Transcribe only the lines of the listing below from the one holding "the contents of" through the one holding "(** [bytearray.append(n)]: raises", inclusive, without any change.

--- Listed records ---
..........

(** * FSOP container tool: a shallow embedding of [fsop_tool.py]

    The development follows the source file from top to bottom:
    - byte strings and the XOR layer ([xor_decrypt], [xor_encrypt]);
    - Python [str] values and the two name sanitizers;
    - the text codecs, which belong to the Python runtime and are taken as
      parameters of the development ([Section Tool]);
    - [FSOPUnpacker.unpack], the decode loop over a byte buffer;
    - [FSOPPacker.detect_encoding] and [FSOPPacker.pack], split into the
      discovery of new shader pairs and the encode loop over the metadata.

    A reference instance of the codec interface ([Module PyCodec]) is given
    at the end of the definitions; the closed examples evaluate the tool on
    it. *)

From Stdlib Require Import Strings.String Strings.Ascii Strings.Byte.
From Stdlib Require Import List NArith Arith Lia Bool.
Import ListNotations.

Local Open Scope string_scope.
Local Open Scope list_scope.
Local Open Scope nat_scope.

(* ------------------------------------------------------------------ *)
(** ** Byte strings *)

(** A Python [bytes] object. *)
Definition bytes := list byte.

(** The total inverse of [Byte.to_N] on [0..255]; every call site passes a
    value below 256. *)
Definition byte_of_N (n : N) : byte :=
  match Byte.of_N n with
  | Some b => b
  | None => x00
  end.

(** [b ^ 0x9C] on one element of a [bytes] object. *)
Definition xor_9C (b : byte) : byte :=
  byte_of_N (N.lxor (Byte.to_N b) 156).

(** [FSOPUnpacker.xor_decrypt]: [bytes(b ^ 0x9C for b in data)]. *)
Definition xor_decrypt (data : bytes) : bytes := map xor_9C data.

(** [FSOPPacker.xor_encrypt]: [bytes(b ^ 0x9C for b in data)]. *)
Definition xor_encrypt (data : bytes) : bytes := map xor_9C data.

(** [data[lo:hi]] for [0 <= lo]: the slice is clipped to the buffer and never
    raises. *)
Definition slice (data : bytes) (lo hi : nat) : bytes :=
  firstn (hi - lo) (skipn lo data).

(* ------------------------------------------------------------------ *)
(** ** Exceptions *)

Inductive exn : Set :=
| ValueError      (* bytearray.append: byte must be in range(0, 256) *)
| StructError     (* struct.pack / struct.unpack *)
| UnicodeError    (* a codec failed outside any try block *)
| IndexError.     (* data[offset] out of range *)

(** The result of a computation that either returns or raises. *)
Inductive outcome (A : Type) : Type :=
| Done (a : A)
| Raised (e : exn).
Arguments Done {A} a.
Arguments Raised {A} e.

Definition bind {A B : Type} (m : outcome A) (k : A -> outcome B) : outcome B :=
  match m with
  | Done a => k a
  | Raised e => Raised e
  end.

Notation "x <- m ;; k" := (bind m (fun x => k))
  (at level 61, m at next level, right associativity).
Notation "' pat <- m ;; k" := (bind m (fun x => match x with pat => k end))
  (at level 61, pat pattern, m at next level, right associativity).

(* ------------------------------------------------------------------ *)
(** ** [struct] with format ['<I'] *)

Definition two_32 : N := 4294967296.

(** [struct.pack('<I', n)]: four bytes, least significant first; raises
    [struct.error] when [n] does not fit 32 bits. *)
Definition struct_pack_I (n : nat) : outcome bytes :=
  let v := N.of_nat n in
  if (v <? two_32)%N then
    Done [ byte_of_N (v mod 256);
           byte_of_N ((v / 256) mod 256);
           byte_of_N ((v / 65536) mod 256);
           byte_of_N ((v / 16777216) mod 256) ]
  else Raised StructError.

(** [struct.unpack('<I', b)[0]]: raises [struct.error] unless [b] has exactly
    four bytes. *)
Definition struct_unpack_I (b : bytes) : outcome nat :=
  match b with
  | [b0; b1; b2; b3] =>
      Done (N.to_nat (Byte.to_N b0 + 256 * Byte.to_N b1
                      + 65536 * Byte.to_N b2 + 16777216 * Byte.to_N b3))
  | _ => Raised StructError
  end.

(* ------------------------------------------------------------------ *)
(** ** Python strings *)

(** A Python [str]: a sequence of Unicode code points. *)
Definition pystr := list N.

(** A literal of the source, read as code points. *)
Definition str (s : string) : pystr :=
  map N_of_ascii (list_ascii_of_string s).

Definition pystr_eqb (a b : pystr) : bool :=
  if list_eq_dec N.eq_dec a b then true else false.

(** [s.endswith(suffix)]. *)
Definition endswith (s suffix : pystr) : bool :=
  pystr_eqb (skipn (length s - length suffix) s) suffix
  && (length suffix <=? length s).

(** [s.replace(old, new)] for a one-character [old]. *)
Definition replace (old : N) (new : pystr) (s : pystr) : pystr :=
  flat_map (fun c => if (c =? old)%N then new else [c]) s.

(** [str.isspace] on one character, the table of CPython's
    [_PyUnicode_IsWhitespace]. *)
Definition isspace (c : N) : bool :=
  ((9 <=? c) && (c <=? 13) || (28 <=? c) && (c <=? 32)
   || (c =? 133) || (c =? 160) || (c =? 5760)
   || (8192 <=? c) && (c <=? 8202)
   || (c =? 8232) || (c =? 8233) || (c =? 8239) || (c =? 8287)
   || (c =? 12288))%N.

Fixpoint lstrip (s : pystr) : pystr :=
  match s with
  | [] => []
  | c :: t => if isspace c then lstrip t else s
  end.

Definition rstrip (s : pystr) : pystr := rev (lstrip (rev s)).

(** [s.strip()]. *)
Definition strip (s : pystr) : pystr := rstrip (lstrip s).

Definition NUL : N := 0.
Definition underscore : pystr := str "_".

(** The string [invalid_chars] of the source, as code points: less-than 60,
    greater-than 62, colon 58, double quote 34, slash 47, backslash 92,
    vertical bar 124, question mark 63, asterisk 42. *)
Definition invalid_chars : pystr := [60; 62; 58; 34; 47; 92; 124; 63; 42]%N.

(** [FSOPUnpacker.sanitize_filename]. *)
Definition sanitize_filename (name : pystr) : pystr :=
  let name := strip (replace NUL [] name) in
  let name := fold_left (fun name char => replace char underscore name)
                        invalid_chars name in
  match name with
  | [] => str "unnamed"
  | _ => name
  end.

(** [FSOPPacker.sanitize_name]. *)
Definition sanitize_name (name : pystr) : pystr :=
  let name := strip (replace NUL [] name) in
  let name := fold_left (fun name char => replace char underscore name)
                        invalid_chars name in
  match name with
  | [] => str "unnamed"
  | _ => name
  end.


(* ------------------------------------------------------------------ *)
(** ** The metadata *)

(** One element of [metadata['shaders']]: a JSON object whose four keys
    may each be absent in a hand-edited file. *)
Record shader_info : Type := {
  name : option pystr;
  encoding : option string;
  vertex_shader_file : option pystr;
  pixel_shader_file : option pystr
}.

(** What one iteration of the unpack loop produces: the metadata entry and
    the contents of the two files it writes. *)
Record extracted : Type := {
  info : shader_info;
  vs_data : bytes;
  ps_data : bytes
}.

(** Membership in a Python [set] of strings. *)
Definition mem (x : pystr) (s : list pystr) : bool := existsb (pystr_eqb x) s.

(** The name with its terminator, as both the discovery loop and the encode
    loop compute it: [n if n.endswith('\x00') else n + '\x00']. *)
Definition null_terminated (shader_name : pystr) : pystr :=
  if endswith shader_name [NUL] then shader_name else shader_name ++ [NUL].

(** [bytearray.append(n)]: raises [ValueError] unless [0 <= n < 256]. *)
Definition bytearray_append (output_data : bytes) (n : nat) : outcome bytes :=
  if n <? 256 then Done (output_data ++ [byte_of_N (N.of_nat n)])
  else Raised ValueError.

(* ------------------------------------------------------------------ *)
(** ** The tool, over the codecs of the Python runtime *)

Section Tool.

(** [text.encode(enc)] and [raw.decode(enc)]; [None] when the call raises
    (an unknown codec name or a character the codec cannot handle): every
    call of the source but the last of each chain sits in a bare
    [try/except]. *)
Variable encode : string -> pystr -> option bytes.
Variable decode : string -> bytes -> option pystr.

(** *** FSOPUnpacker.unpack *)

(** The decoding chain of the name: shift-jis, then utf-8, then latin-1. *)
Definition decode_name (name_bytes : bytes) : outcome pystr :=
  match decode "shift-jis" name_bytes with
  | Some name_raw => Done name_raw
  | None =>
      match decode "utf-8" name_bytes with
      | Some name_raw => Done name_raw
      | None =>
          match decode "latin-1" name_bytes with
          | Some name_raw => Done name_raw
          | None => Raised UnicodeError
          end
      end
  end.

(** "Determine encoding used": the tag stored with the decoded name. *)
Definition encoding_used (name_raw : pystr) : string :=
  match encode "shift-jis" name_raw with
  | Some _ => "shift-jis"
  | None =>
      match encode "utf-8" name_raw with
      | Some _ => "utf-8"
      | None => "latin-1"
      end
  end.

..........

--- Response ---
    the contents of the two files it writes. *)
Record extracted : Type := {
  info : shader_info;
  vs_data : bytes;
  ps_data : bytes
}.

(** Membership in a Python [set] of strings. *)
Definition mem (x : pystr) (s : list pystr) : bool := existsb (pystr_eqb x) s.

(** The name with its terminator, as both the discovery loop and the encode
    loop compute it: [n if n.endswith('\x00') else n + '\x00']. *)
Definition null_terminated (shader_name : pystr) : pystr :=
  if endswith shader_name [NUL] then shader_name else shader_name ++ [NUL].

(** [bytearray.append(n)]: raises [ValueError] unless [0 <= n < 256]. *)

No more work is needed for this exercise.